● **REQUIRED WORK**
Go through the records and copy each line where the string "idempotencyKeys" occurs.

● **RECORDS FOR THIS TASK**
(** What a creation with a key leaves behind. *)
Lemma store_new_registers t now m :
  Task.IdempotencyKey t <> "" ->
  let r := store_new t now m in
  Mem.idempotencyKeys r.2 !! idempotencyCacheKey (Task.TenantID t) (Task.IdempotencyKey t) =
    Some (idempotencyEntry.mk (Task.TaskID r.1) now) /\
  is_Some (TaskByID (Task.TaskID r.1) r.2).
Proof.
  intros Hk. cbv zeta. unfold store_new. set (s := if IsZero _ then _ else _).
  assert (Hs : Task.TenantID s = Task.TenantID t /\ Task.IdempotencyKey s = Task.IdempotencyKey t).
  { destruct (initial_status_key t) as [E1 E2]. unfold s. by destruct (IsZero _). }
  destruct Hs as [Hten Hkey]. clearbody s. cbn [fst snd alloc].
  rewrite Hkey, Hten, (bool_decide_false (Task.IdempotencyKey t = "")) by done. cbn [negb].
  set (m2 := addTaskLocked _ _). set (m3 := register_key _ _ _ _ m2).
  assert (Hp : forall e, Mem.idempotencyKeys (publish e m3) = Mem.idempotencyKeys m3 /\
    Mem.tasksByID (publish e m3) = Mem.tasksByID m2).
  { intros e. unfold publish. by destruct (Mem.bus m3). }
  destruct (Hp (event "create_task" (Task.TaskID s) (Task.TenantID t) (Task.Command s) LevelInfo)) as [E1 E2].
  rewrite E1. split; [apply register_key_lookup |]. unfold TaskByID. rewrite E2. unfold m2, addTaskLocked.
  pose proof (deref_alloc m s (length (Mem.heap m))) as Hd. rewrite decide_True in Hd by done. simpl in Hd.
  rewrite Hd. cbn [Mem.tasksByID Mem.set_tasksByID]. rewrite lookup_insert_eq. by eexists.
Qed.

● **EXERCISE OUTPUT**
  Mem.idempotencyKeys r.2 !! idempotencyCacheKey (Task.TenantID t) (Task.IdempotencyKey t) =
  assert (Hp : forall e, Mem.idempotencyKeys (publish e m3) = Mem.idempotencyKeys m3 /\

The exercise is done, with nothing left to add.